- **TASK DETAILS**
Which lines run from the one containing "loads as the" to the end of the entries? Quote them exactly, and nothing else.

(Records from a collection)
————

Lemma load_store_cases w :
  (exists existing, load_store w = (Return existing, w))
  \/ (exists e, load_store w = (Raise e, w)).
Proof.
  unfold load_store, mbind, M_bind, get_world, mret, M_ret, raise.
  destruct (data_file w) as [text|]; [|by left; exists []].
  destruct (Json.loads text) as [v r| |]; [|by left; exists []|by right; eexists].
  destruct (store_of_json v) as [l|]; [by left; exists l|by right; eexists].
Qed.

Lemma save_startups_data_raises startups w e :
  load_store w = (Raise e, w) -> save_startups_data startups w = (Raise e, w).
Proof.
  intros H. unfold save_startups_data, mbind at 1, M_bind at 1. by rewrite H.
Qed.

Lemma save_then_render_raises startups today w e :
  load_store w = (Raise e, w) ->
  (all_startups ← save_startups_data startups;
   update_readme today all_startups) w = (Raise e, w).
Proof.
  intros H. unfold mbind at 1, M_bind at 1.
  by rewrite (save_startups_data_raises _ _ _ H).
Qed.

Lemma load_saved_text w R :
  data_file w = Some (Json.dumps (store_to_json R)) ->
  Forall valid_record R ->
  load_store w = (Return R, w).
Proof.
  intros Hw Hvalid. unfold load_store, mbind, M_bind, get_world.
  by rewrite Hw, (loads_dumps_store _ Hvalid), store_of_to_json.
Qed.

Lemma load_after_save startups w existing :
  load_store w = (Return existing, w) ->
  Forall valid_record (merge existing startups) ->
  load_store (save_startups_data startups w).2
  = (Return (merge existing startups), (save_startups_data startups w).2).
Proof.
  intros Hload Hvalid. rewrite (save_startups_data_runs _ _ _ Hload).
  by apply load_saved_text.
Qed.

Lemma load_after_run env username password w existing batch :
  batch_merged env username password = Some batch ->
  load_store w = (Return existing, w) ->
  Forall valid_record (merge existing batch) ->
  load_store (run env username password w).2
  = (Return (merge existing batch), (run env username password w).2).
Proof.
  intros Hb Hload Hvalid. rewrite (run_reaches_merge _ _ _ _ _ _ Hb Hload).
  by apply load_saved_text.
Qed.

Lemma merge_known_names existing batch :
  Forall (fun r => name r ∈ names existing) batch ->
  merge existing batch = existing.
Proof.
  intros H. unfold merge. fold (names existing).
  by rewrite merge_loop_known.
Qed.

End RunFurther.

(** X8. Saving returns what it stored: when the store loads, the call
    writes the store file and nothing else, the text written is the JSON
    of the merged collection, and the list returned is a new list object
    holding that same collection; the list objects there before are as
    they were and the report is not touched. *)
Theorem save_returns_what_it_stored startups w existing :
  load_store w = (Return existing, w) ->
  let res := save_startups_data startups w in
  res.1 = Return (length (heap w))
  /\ heap res.2 !! length (heap w) = Some (merge existing startups)
  /\ data_file res.2 = Some (Json.dumps (store_to_json (merge existing startups)))
  /\ (forall r l, heap w !! r = Some l -> heap res.2 !! r = Some l)
  /\ results_file res.2 = results_file w
  /\ written res.2 = DataFile :: written w.
Proof.
  intros H res. subst res. rewrite (save_startups_data_runs _ _ _ H).
  cbn [fst snd heap data_file results_file written].
  split; [done|]. split; [apply heap_lookup_new|]. split; [done|].
  split; [|done]. intros r l Hr. by apply lookup_app_l_Some.
Qed.

Lemma save_returns_what_it_stored_witness :
  let w := sample_world None [[older_record]] in
  let startups := [newer_record] in
  load_store w = (Return [], w)
  /\ (let res := save_startups_data startups w in
      res.1 = Return (length (heap w))
      /\ heap res.2 !! length (heap w) = Some (merge [] startups)
      /\ data_file res.2 = Some (Json.dumps (store_to_json (merge [] startups)))
      /\ (forall r l, heap w !! r = Some l -> heap res.2 !! r = Some l)
      /\ results_file res.2 = results_file w
      /\ written res.2 = DataFile :: written w).
Proof.
  intros w startups. split; [reflexivity|].
  apply (save_returns_what_it_stored startups w []). reflexivity.
Defined.

(** X9. What one run stores, the next run finds: after a run that merged
    the batch [batch1] into a store that loaded as [existing], the store
    loads as the merged collection, and a second run with the batch
    [batch2] leaves in the store file the merge of the two batches, one
    after the other, into [existing]. The records must be such as the
    store file can hold. *)
Theorem runs_accumulate env1 env2 user1 pass1 user2 pass2 w existing batch1 batch2 :
  batch_merged env1 user1 pass1 = Some batch1 ->
  batch_merged env2 user2 pass2 = Some batch2 ->
  load_store w = (Return existing, w) ->
  Forall valid_record (merge existing batch1) ->
  let w1 := (run env1 user1 pass1 w).2 in
  let w2 := (run env2 user2 pass2 w1).2 in
  load_store w1 = (Return (merge existing batch1), w1)
  /\ data_file w2
     = Some (Json.dumps (store_to_json (merge existing (batch1 ++ batch2))))
  /\ (forall i r, merge existing batch1 !! i = Some r ->
                  merge existing (batch1 ++ batch2) !! i = Some r).
Proof.
  intros Hb1 Hb2 Hload Hvalid w1 w2.
  pose proof (load_after_run _ _ _ _ _ _ Hb1 Hload Hvalid) as Hload1.
  fold w1 in Hload1. split; [done|]. split.
  - subst w2. rewrite (run_reaches_merge _ _ _ _ _ _ Hb2 Hload1).
    cbn [snd data_file]. by rewrite merge_app.
  - intros i r Hr. rewrite merge_app, merge_new_records.
    rewrite lookup_app_l; [done|]. by eapply lookup_lt_Some.
Qed.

————

- **WRITTEN SOLUTION**
    loads as the merged collection, and a second run with the batch
    [batch2] leaves in the store file the merge of the two batches, one
    after the other, into [existing]. The records must be such as the
    store file can hold. *)
Theorem runs_accumulate env1 env2 user1 pass1 user2 pass2 w existing batch1 batch2 :
  batch_merged env1 user1 pass1 = Some batch1 ->
  batch_merged env2 user2 pass2 = Some batch2 ->
  load_store w = (Return existing, w) ->
  Forall valid_record (merge existing batch1) ->
  let w1 := (run env1 user1 pass1 w).2 in
  let w2 := (run env2 user2 pass2 w1).2 in
  load_store w1 = (Return (merge existing batch1), w1)
  /\ data_file w2
     = Some (Json.dumps (store_to_json (merge existing (batch1 ++ batch2))))
  /\ (forall i r, merge existing batch1 !! i = Some r ->
                  merge existing (batch1 ++ batch2) !! i = Some r).
Proof.
  intros Hb1 Hb2 Hload Hvalid w1 w2.
  pose proof (load_after_run _ _ _ _ _ _ Hb1 Hload Hvalid) as Hload1.
  fold w1 in Hload1. split; [done|]. split.
  - subst w2. rewrite (run_reaches_merge _ _ _ _ _ _ Hb2 Hload1).
    cbn [snd data_file]. by rewrite merge_app.
  - intros i r Hr. rewrite merge_app, merge_new_records.
    rewrite lookup_app_l; [done|]. by eapply lookup_lt_Some.
Qed.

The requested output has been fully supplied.